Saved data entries
◆ ◆ ◆ ◆

(** * Census trade API query tool: the notebook driver and its engine

    The repository's program is the notebook
    [code/Census_API_Program_NB.ipynb].  Its code cells are embedded below as
    functions over an explicit event trace: what is printed, which answers
    the prompts consume, and which calls into [trade_api_functions] (imported
    as [taf]) are made, with their arguments.

    The module [trade_api_functions] is not part of the sources.  The
    functions the notebook calls from it are the fields of the interface
    [Taf]; the parts of it that the engine's specification describes
    (period enumeration, retrieval outcome, cleaning) are given as separate
    definitions, each marked as modelled from the specification. *)

From Stdlib Require Import ZArith Lia.
From stdpp Require Import gmap strings list.

Local Open Scope Z_scope.

(** ** Part I: definitions *)

(** *** The interface of [trade_api_functions] used by the notebook *)

(** A year variable of the notebook holds either a Python [int] (after
    [int(...)], possibly [+ 1]) or whatever [taf.valid_year_input] returned,
    unconverted. *)
Inductive yearval (R : Type) : Type :=
| YInt (z : Z)
| YRaw (r : R).
Arguments YInt {R} z.
Arguments YRaw {R} r.

(** The arguments of [taf.make_call], in the order of the call in the
    retrieval cell. *)
Record call_args (R O : Type) : Type := CallArgs {
  base_url : string;
  parameters : gmap string string;
  start_year : yearval R;
  end_year : yearval R;
  call_imp_exp : O;
  code_list : O;
  cty_codes : O;
  dist_codes : O;
  port_codes : O;
  state : O
}.
Arguments CallArgs {R O}.
Arguments base_url {R O}.
Arguments parameters {R O}.
Arguments start_year {R O}.
Arguments end_year {R O}.
Arguments call_imp_exp {R O}.
Arguments code_list {R O}.
Arguments cty_codes {R O}.
Arguments dist_codes {R O}.
Arguments port_codes {R O}.
Arguments state {R O}.

(** [raw] is the type of the values [valid_year_input] returns and [py_int]
    is Python's [int(...)] on them ([None]: the conversion raises).  [pyobj]
    stands for the values the notebook only passes along (the selections and
    the filter codes), [table] for the data frame [make_call] returns;
    Python's [None] in place of a data frame is [None : option table].  The
    library functions are taken to return: an exception raised inside one of
    them is outside this model, only the conversions [int(...)] written in
    the notebook itself can raise. *)
Class Taf : Type := {
  raw : Type;
  py_int : raw → option Z;
  pyobj : Type;
  table : Type;
  determine_trade_type : pyobj → pyobj → string;
  determine_base_url : pyobj → pyobj → string;
  determine_base_params : string → gmap string string;
  make_call : call_args raw pyobj → option table;
  clean_data : option table → string → option table;
  save_directory : string
}.
(** C1 (the code departs from it). No pass through the loop body appends
    to the telemetry ring, not even one with a snapshot, a passing watchdog
    check and every ego query answered: the attribute assignment of line
    327 raises [AttributeError] on the deque, the handler of lines 331-332
    swallows it, and the [append] of line 328 is never reached. Over a whole
    run the ring is as empty as at loop entry, and the cleanup writes no
    telemetry file. *)
Theorem tick_appends_no_telemetry (float_pow : Q -> Q -> Q) :
  (forall g i l, telemetry (fst (fst (tick float_pow g i l))) = telemetry l)
  /\ (forall occ g a orig ss vs capacity tr ci,
        let l := loop_locals (main_loop float_pow occ g
                                (initial_locals a orig ss vs capacity) tr) in
        telemetry l = Deque.empty capacity
        /\ forall rows, ~ In (WriteTelemetryCsv rows) (cleanup ci l)).
Proof.
  split; [exact (tick_telemetry float_pow)|].
  intros occ g a orig ss vs capacity tr ci l.
  assert (Hl : telemetry l = Deque.empty capacity).
  { subst l. apply (main_loop_invariant float_pow
                      (fun l => telemetry l = Deque.empty capacity)).
    - intros g' i l' _ Hl'. rewrite tick_telemetry. exact Hl'.
    - reflexivity. }
  split; [exact Hl|]. intros rows Hin.
  unfold cleanup, cleanup_until_join, cleanup_after_join in Hin.
  rewrite Hl in Hin. cbn [Deque.truthy Deque.empty Deque.items] in Hin.
  repeat (apply in_app_or in Hin; destruct Hin as [Hin|Hin]);
    repeat (destruct Hin as [Hin|Hin]; try discriminate Hin);
    try contradiction.
  - destruct (filter _ _) as [|a0 al]; [contradiction|].
    destruct Hin as [Hin|Hin]; [discriminate|].
    destruct (in_batch ci); [contradiction|].
    destruct Hin as [Hin|Hin]; [discriminate|].
    apply in_map_iff in Hin. destruct Hin as (x & Hx & _). discriminate.
  - destruct (original_settings _); [|contradiction].
    destruct Hin as [Hin|[]]. discriminate.
Qed.

(** A pass at frame 1 with a fresh camera frame and all ego queries
    answered: the ring is still empty afterwards. *)
Example tick_frame_1_appends_nothing :
  Deque.to_list
    (telemetry (fst (fst (tick sample_pow (initial_globals 0)
                            (sample_tick 1 0 staging_nothing_ahead
                                         (fun _ => Ok 100%Q))
                            sample_locals))))
  = [].
Proof. reflexivity. Qed.

(** ** The watchdog *)

Lemma watchdog_stalled_iff (threshold now last : Q) :
  watchdog_stalled threshold now last = true <-> (threshold < now - last)%Q.
Proof.
  unfold watchdog_stalled. rewrite negb_true_iff. split.
  - intros Hb. apply Qnot_le_lt. intros Hle.
    apply Qle_bool_iff in Hle. congruence.
  - intros Hlt. destruct (Qle_bool (now - last) threshold) eqn:Hb;
      [|reflexivity].
    apply Qle_bool_iff in Hb. exfalso. exact (Qlt_not_le _ _ Hlt Hb).
Qed.

Lemma stage_never_breaks si l : snd (stage si l) <> Break.
Proof.
  unfold stage, stage_body. repeat destruct_match; cbn; discriminate.
Qed.


Lemma tick_breaks_iff float_pow g i l :
  snd (tick float_pow g i l) = Break
  <-> snapshot_failed i = false
      /\ watchdog_stalled NO_FRAME_TIMEOUT (in_now i) (_last_frame_time g)
         = true.
Proof.
  unfold snapshot_failed.
  generalize (tick_outcome_holds float_pow g i l).
  generalize (tick float_pow g i l). intros r H.
  destruct H as [Hs | snap Hs Hw | snap l1 Hs Hw Hl1 Hd
                 | snap l1 l2 ev2 Hs Hw Hl1 Hd Hst
                 | snap l1 l2 ev2 fl Hs Hw Hl1 Hd Hst Hfl];
    cbn [snd]; rewrite Hs; split;
    try (intros Hb; discriminate Hb);
    try (intros [Ha Hb]; congruence);
    try (intros _; split; [reflexivity | assumption]).
  intros ->. exfalso.
  pose proof (stage_never_breaks (in_staging i) l1) as Hnb.
  rewrite Hst in Hnb. apply Hnb. reflexivity.
Qed.




(** ** Passes without a snapshot *)

Lemma tick_without_snapshot float_pow g i l :
  snapshot_failed i = true ->
  tick float_pow g i l
  = (process_events (in_events i) l,
     snd (poll_snapshot i) ++ [Sleep (5 # 100)], Continue).
Proof.
  unfold snapshot_failed, tick.
  destruct (fst (poll_snapshot i)); [discriminate | reflexivity].
Qed.

Lemma poll_snapshot_events i :
  forallb is_poll_event (snd (poll_snapshot i)) = true.
Proof. unfold poll_snapshot. destruct (in_snapshot i); reflexivity. Qed.

(** C9. A pass whose snapshot poll fails sleeps and goes back to the loop
    test without making the watchdog comparison. Through any sequence of
    such passes, whatever the clock readings and however old the last
    camera frame, the loop is never left by the watchdog: it is left exactly
    when one of the passes saw a quit event, and the passes issue nothing
    but the poll warning and the sleep. *)
Theorem failed_polls_never_trip_watchdog
    (float_pow : Q -> Q -> Q) (occ : list occurrence)
    (g : Globals) (l : Locals) (tr : list event) :
  all_polls_fail occ = true ->
  running l = true ->
  let r := main_loop float_pow occ g l tr in
  loop_status r = (if quit_seen occ then QuitRequested else Looping)
  /\ loop_status r <> WatchdogStalled
  /\ (exists evs, loop_trace r = tr ++ evs
                  /\ forallb is_poll_event evs = true)
  /\ (forall i, In (LoopTick i) occ ->
        forall g' l',
          tick float_pow g' i l'
          = (process_events (in_events i) l',
             snd (poll_snapshot i) ++ [Sleep (5 # 100)], Continue)).
Proof.
  intros Hall Hrun r.
  assert (Hticks : forall i, In (LoopTick i) occ -> snapshot_failed i = true).
  { intros i Hin. unfold all_polls_fail in Hall.
    rewrite forallb_forall in Hall. exact (Hall _ Hin). }
  assert (Hmain : loop_status r = (if quit_seen occ then QuitRequested
                                   else Looping)
                  /\ exists evs, loop_trace r = tr ++ evs
                                 /\ forallb is_poll_event evs = true).
  { subst r. clear Hticks. revert g l tr Hall Hrun.
    induction occ as [|o occ IH]; intros g l tr Hall Hrun.
    - cbn. split; [reflexivity|]. exists []. rewrite app_nil_r. auto.
    - cbn [all_polls_fail forallb] in Hall.
      apply andb_true_iff in Hall. destruct Hall as [Ho Hall].
      destruct o as [b|i].
      + cbn [main_loop quit_seen existsb orb]. apply IH; assumption.
      + cbn [main_loop]. rewrite (tick_without_snapshot float_pow g i l Ho).
        rewrite process_events_running, Hrun.
        cbn [quit_seen existsb].
        destruct (existsb is_quit (in_events i)) eqn:Hq; cbn [orb].
        * cbn. split; [reflexivity|]. eexists. split; [reflexivity|].
          rewrite forallb_app, poll_snapshot_events. reflexivity.
        * destruct (IH g (process_events (in_events i) l)
                       (tr ++ snd (poll_snapshot i) ++ [Sleep (5 # 100)])
                       Hall)
            as (Hst & evs & Htr & Hevs).
          { rewrite process_events_running, Hq. exact Hrun. }
          split; [exact Hst|].
          exists ((snd (poll_snapshot i) ++ [Sleep (5 # 100)]) ++ evs).
          split; [rewrite Htr, <- !app_assoc; reflexivity|].
          rewrite !forallb_app, poll_snapshot_events, Hevs. reflexivity. }
  destruct Hmain as (Hst & Hevs).
  split; [exact Hst|]. split; [|split; [exact Hevs|]].
  - rewrite Hst. destruct (quit_seen occ); discriminate.
  - intros i Hin g' l'. apply tick_without_snapshot, Hticks, Hin.
Qed.

Lemma failed_polls_never_trip_watchdog_witness :
  loop_status
    (main_loop sample_pow
       [LoopTick (failed_poll_tick [] 100);
        LoopTick (failed_poll_tick [OtherEvent] 1000);
        LoopTick (failed_poll_tick [KEYDOWN K_ESCAPE] 5000);
        LoopTick (failed_poll_tick [] 6000)]
       (initial_globals 0) sample_locals [])
  = QuitRequested
  /\ loop_status
       (main_loop sample_pow
          [LoopTick (failed_poll_tick [] 100);
           LoopTick (failed_poll_tick [OtherEvent] 1000000)]
          (initial_globals 0) sample_locals [])
     = Looping.
Proof.
  split.
  - apply (failed_polls_never_trip_watchdog sample_pow
             [LoopTick (failed_poll_tick [] 100);
              LoopTick (failed_poll_tick [OtherEvent] 1000);
              LoopTick (failed_poll_tick [KEYDOWN K_ESCAPE] 5000);
              LoopTick (failed_poll_tick [] 6000)]
             (initial_globals 0) sample_locals []); reflexivity.
  - apply (failed_polls_never_trip_watchdog sample_pow
             [LoopTick (failed_poll_tick [] 100);
              LoopTick (failed_poll_tick [OtherEvent] 1000000)]
             (initial_globals 0) sample_locals []); reflexivity.
Defined.

(** ** The cap on crossing walkers *)

Lemma staging_due_below_cap l snap :
  staging_due l snap = true -> crossers l < MAX_CROSSERS.
Proof.
  unfold staging_due. rewrite !andb_true_iff.
  intros (_ & H). apply Nat.ltb_lt, H.
Qed.

Lemma crossers_process_events evs l :
  crossers (process_events evs l) = crossers l.
Proof.
  unfold crossers.
  destruct (process_events_fields evs l) as (-> & _ & -> & _). reflexivity.
Qed.

Lemma crossers_telemetry_block float_pow snap i l :
  crossers (telemetry_block float_pow snap i l) = crossers l.
Proof.
  unfold crossers.
  destruct (telemetry_block_fields float_pow snap i l) as (-> & _ & -> & _).
  reflexivity.
Qed.

Lemma crossers_stage si l :
  crossers (fst (fst (stage si l))) <= S (crossers l).
Proof.
  destruct (stage si l) as [[l' ev] fl] eqn:Hst. cbn [fst].
  destruct (stage_cases _ _ Hst) as [-> | (sw & -> & _)]; [lia|].
  unfold crossers. cbn. rewrite length_app. cbn. lia.
Qed.

Lemma crossers_trigger i l : crossers (fst (trigger i l)) <= crossers l.
Proof.
  destruct (trigger_crossers i l) as (ws & rem & Hw & Hr & Hlen & _).
  cbv zeta in Hw, Hr. unfold crossers. rewrite Hw, Hr, length_app. lia.
Qed.

(** Inside the trigger loop, after the entries [done] and before the
    entries [todo]: the walkers triggered so far, those kept so far and
    those not looked at yet are no more than were there at the start. *)
Lemma crossers_inside_trigger_loop i el ws cs done todo :
  let t := trigger_loop i el (mkTrig ws cs [] []) done in
  length (t_walkers t) + length (t_remaining t) + length todo
  <= length ws + length (done ++ todo).
Proof.
  cbn zeta.
  destruct (trigger_loop_spec i el done (mkTrig ws cs [] []))
    as (ws' & rem & Hw & Hr & Hlen & _).
  cbn in Hw, Hr. rewrite Hw, Hr, !length_app. lia.
Qed.

Lemma tick_keeps_cap float_pow g i l :
  crossers l <= MAX_CROSSERS ->
  crossers (fst (fst (tick float_pow g i l))) <= MAX_CROSSERS.
Proof.
  intros Hcap.
  generalize (tick_outcome_holds float_pow g i l).
  generalize (tick float_pow g i l). intros r H.
  destruct H as [Hs | snap Hs Hw | snap l1 Hs Hw Hl1 Hd
                 | snap l1 l2 ev2 Hs Hw Hl1 Hd Hst
                 | snap l1 l2 ev2 fl Hs Hw Hl1 Hd Hst Hfl];
    cbn [fst]; rewrite ?crossers_process_events; try exact Hcap.
  - pose proof (crossers_trigger i l1) as Ht. subst l1.
    rewrite crossers_telemetry_block, crossers_process_events in Ht. lia.
  - pose proof (crossers_trigger i l2) as Ht.
    pose proof (crossers_stage (in_staging i) l1) as Hs2.
    rewrite Hst in Hs2. cbn [fst] in Hs2.
    apply staging_due_below_cap in Hd. lia.
  - pose proof (crossers_stage (in_staging i) l1) as Hs2.
    rewrite Hst in Hs2. cbn [fst] in Hs2.
    apply staging_due_below_cap in Hd. lia.
Qed.

(** C5. At every point of a run the walkers that wait for their trigger
    and the triggered ones are together at most [MAX_CROSSERS]: at every
    loop test, whatever the occurrences before it; and in the pass that
    follows, after the staging step and after each number [k] of entries
    the trigger loop has gone through ([done] behind it, [todo] ahead). *)
Theorem crossers_never_exceed_max
    (float_pow : Q -> Q -> Q) (occ : list occurrence) (g : Globals)
    (a : Args) (orig : option WorldSettings) (ss vs : list actor)
    (capacity : nat) (tr : list event) :
  let l := loop_locals (main_loop float_pow occ g
                          (initial_locals a orig ss vs capacity) tr) in
  crossers l <= MAX_CROSSERS
  /\ forall (i : TickIn) (snap : Snapshot),
       let l1 := telemetry_block float_pow snap i
                   (process_events (in_events i) l) in
       let l2 := if staging_due l1 snap
                 then fst (fst (stage (in_staging i) l1)) else l1 in
       crossers l2 <= MAX_CROSSERS
       /\ forall k,
            let done := firstn k (staged_walkers l2) in
            let todo := skipn k (staged_walkers l2) in
            let t := trigger_loop i (ego_location l2)
                       (mkTrig (walkers l2) (walker_controllers l2) [] [])
                       done in
            length (t_walkers t) + length (t_remaining t) + length todo
            <= MAX_CROSSERS.
Proof.
  intros l.
  assert (Hl : crossers l <= MAX_CROSSERS).
  { subst l. apply (main_loop_invariant float_pow
                      (fun l => crossers l <= MAX_CROSSERS)).
    - intros g' i l' _. apply tick_keeps_cap.
    - cbn. lia. }
  split; [exact Hl|]. intros i snap l1 l2.
  assert (Hl1 : crossers l1 = crossers l)
    by (subst l1; rewrite crossers_telemetry_block;
        apply crossers_process_events).
  assert (Hl2 : crossers l2 <= MAX_CROSSERS).
  { subst l2. destruct (staging_due l1 snap) eqn:Hd; [|lia].
    pose proof (crossers_stage (in_staging i) l1).
    apply staging_due_below_cap in Hd. lia. }
  split; [exact Hl2|]. intros k done todo t.
  pose proof (crossers_inside_trigger_loop i (ego_location l2) (walkers l2)
                (walker_controllers l2) done todo) as Hin.
  cbv zeta in Hin. fold t in Hin.
  replace (done ++ todo) with (staged_walkers l2) in Hin
    by (symmetry; apply firstn_skipn).
  unfold crossers in Hl2. lia.
Qed.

◆ ◆ ◆ ◆

### ABOUT THIS EXERCISE
Output the data exactly, from the first line through the line that holds "Local Open Scope Z_scope.", so that no later line appears.

### PROBLEM SOLUTION
(** * Census trade API query tool: the notebook driver and its engine

    The repository's program is the notebook
    [code/Census_API_Program_NB.ipynb].  Its code cells are embedded below as
    functions over an explicit event trace: what is printed, which answers
    the prompts consume, and which calls into [trade_api_functions] (imported
    as [taf]) are made, with their arguments.

    The module [trade_api_functions] is not part of the sources.  The
    functions the notebook calls from it are the fields of the interface
    [Taf]; the parts of it that the engine's specification describes
    (period enumeration, retrieval outcome, cleaning) are given as separate
    definitions, each marked as modelled from the specification. *)

From Stdlib Require Import ZArith Lia.
From stdpp Require Import gmap strings list.

Local Open Scope Z_scope.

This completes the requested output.